### Exercise brief:
The records below hold a stretch from the line with "application_deadline ← sysm" through the line with "(** A role from its session to its end. *)"; return exactly those lines, ends included, and nothing more.

### Listed records:
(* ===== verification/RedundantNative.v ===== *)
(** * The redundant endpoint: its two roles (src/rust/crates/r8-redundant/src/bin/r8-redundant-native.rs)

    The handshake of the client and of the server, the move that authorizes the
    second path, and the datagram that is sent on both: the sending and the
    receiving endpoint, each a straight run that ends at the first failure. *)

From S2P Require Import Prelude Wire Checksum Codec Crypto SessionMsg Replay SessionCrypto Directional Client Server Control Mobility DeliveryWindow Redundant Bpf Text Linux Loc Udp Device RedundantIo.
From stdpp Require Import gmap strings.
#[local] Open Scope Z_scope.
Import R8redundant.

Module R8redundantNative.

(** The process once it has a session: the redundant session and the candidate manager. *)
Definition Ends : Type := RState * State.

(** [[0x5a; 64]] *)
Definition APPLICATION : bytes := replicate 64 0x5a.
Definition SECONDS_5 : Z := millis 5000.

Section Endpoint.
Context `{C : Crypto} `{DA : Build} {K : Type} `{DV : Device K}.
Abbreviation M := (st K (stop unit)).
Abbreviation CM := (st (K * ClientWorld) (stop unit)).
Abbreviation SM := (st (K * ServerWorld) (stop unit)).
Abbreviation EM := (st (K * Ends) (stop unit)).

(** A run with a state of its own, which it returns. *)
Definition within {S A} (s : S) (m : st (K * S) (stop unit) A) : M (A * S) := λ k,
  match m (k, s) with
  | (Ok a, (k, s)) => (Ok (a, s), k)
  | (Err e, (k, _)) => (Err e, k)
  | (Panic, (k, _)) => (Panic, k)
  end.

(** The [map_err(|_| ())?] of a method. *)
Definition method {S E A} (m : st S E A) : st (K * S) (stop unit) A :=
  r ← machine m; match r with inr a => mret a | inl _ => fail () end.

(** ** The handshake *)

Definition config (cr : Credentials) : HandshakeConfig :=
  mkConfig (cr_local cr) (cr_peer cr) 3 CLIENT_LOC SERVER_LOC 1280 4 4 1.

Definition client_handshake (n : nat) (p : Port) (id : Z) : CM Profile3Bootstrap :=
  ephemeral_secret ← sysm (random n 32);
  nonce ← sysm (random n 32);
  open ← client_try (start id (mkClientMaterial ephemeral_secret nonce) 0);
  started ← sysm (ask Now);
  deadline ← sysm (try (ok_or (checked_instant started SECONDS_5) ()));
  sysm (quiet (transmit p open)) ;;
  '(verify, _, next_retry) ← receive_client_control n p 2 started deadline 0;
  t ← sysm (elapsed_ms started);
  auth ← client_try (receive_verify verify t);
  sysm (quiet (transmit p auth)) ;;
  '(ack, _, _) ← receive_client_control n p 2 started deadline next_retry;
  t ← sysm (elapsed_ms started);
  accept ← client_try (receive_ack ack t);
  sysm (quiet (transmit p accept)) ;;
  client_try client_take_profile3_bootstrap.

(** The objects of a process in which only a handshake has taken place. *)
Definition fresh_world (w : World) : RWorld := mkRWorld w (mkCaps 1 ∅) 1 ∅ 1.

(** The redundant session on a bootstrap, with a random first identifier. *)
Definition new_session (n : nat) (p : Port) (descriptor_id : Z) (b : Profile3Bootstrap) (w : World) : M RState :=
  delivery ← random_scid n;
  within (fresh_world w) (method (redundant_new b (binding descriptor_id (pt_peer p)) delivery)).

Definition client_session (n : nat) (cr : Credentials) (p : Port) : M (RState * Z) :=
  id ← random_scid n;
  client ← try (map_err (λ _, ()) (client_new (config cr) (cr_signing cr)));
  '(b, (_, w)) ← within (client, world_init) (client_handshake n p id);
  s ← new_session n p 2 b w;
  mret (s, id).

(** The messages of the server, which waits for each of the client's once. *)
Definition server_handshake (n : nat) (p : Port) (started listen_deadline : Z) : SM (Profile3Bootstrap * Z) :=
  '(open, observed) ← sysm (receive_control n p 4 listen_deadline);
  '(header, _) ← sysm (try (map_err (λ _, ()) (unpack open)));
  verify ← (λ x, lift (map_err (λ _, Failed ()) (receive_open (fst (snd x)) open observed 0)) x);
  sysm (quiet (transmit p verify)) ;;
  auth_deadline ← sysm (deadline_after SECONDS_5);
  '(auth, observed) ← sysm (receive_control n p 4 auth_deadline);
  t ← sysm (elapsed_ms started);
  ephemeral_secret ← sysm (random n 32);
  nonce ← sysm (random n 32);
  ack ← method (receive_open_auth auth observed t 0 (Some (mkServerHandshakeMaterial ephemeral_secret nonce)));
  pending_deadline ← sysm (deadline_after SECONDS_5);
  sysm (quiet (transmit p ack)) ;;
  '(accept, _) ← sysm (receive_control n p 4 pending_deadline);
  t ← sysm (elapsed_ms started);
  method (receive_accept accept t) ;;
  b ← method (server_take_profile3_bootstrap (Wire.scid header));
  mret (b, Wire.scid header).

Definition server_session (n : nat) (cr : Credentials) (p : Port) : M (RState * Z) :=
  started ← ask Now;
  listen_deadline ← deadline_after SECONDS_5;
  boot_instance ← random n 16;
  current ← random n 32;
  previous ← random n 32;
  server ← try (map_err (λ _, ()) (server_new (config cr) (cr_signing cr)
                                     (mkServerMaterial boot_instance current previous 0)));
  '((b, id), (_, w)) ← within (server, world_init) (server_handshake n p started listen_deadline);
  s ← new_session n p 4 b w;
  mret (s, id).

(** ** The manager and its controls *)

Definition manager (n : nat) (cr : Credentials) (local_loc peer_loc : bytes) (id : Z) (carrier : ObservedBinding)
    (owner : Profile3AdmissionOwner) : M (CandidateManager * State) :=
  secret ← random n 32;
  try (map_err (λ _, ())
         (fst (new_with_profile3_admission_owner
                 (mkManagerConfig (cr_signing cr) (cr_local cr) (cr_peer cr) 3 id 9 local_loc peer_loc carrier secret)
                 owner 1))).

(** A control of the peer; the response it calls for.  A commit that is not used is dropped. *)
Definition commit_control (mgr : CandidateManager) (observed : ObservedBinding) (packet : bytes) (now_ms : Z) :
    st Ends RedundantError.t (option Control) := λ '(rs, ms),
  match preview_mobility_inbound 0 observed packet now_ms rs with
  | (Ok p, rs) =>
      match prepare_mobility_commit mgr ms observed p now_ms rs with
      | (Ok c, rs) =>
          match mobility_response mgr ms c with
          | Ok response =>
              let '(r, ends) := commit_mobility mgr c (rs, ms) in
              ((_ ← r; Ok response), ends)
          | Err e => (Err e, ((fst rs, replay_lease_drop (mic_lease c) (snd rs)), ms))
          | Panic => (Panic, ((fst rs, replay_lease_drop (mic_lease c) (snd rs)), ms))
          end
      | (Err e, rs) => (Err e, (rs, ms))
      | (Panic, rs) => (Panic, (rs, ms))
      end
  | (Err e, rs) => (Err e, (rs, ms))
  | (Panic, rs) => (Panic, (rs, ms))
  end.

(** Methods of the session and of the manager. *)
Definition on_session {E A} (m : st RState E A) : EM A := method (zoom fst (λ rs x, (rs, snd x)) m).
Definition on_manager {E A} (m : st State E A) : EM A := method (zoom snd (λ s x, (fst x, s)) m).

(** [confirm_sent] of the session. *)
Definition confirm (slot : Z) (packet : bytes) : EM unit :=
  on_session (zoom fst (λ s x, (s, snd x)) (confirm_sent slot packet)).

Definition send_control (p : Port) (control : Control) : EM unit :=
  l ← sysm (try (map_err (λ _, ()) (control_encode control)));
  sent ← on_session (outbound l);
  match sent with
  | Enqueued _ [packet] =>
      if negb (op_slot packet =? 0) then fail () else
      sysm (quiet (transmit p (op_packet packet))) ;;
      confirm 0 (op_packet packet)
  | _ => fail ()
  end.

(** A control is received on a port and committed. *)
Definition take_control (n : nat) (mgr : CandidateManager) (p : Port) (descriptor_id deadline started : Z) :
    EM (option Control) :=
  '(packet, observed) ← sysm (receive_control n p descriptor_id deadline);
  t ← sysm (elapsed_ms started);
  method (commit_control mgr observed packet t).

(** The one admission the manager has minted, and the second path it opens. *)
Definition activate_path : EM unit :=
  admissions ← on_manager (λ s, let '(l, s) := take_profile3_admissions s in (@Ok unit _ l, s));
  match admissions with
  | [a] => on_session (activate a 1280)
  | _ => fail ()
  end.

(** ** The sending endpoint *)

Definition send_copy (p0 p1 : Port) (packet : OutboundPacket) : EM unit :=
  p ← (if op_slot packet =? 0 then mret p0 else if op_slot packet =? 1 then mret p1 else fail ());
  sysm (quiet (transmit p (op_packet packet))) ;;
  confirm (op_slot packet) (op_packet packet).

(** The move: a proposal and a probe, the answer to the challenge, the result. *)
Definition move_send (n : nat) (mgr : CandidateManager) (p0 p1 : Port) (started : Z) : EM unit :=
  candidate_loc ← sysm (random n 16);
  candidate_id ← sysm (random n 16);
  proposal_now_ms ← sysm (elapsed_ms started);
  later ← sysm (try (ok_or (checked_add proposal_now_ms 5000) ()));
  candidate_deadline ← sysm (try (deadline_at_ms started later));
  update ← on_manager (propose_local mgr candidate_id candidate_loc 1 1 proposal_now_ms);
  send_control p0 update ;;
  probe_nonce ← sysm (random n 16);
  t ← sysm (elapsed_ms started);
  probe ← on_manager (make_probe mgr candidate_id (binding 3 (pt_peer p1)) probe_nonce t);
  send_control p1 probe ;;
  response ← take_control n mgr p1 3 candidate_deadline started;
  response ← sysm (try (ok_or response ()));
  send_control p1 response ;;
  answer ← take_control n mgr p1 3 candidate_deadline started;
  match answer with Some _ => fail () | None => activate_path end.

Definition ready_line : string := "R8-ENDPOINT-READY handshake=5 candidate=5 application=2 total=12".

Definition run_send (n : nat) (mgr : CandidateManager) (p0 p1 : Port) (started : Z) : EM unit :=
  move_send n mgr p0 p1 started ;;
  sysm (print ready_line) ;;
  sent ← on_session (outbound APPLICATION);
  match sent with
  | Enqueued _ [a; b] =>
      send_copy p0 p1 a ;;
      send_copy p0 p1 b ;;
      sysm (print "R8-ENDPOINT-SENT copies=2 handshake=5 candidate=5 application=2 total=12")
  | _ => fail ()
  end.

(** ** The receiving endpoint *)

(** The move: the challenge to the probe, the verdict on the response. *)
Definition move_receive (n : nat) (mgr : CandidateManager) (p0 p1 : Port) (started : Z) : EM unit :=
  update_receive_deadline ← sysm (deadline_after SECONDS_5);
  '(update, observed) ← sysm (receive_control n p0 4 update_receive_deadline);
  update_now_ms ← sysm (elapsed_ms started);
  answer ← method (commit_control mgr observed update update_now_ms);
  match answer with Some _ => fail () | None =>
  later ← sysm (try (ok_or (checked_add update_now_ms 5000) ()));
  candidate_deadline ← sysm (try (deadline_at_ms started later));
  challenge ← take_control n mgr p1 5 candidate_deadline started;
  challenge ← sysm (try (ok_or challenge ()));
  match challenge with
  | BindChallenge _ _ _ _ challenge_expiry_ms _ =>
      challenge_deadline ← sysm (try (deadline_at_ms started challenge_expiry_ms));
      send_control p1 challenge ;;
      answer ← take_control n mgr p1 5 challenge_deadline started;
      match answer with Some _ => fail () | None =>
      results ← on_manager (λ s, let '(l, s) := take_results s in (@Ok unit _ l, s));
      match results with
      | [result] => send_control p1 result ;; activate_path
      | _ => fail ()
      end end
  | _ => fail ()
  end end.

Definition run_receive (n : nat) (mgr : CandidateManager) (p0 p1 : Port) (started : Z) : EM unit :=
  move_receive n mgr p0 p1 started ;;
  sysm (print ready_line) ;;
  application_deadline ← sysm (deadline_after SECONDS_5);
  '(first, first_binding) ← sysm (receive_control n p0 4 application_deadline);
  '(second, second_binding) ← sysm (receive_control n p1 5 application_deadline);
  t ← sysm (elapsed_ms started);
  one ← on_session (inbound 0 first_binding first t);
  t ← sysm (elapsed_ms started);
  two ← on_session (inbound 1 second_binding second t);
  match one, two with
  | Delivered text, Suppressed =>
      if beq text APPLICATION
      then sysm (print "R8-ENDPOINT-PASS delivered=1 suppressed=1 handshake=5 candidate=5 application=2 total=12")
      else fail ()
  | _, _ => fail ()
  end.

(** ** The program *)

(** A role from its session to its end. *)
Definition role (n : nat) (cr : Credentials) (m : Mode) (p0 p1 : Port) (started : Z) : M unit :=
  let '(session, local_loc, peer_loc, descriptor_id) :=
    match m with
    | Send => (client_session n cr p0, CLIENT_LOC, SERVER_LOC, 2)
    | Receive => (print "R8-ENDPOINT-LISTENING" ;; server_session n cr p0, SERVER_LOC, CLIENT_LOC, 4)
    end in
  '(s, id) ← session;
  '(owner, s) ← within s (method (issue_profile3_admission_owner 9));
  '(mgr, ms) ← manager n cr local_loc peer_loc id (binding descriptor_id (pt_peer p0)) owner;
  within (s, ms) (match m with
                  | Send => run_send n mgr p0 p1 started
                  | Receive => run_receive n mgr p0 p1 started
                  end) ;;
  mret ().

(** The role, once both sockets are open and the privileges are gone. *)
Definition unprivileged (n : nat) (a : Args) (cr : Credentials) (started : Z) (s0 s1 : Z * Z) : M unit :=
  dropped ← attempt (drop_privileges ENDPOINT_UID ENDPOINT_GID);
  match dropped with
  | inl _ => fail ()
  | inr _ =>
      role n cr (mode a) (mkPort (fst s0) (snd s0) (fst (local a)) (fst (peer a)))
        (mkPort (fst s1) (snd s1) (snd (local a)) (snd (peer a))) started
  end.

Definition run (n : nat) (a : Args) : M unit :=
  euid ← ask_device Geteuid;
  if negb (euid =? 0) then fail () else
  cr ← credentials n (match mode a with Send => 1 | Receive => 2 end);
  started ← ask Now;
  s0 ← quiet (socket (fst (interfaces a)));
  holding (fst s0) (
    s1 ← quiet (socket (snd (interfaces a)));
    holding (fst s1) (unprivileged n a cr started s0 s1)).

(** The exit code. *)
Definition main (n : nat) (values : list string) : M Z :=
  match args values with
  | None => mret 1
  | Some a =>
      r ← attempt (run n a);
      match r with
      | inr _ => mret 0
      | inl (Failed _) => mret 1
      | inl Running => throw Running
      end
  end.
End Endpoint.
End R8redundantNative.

### Answer box:
  application_deadline ← sysm (deadline_after SECONDS_5);
  '(first, first_binding) ← sysm (receive_control n p0 4 application_deadline);
  '(second, second_binding) ← sysm (receive_control n p1 5 application_deadline);
  t ← sysm (elapsed_ms started);
  one ← on_session (inbound 0 first_binding first t);
  t ← sysm (elapsed_ms started);
  two ← on_session (inbound 1 second_binding second t);
  match one, two with
  | Delivered text, Suppressed =>
      if beq text APPLICATION
      then sysm (print "R8-ENDPOINT-PASS delivered=1 suppressed=1 handshake=5 candidate=5 application=2 total=12")
      else fail ()
  | _, _ => fail ()
  end.

(** ** The program *)

(** A role from its session to its end. *)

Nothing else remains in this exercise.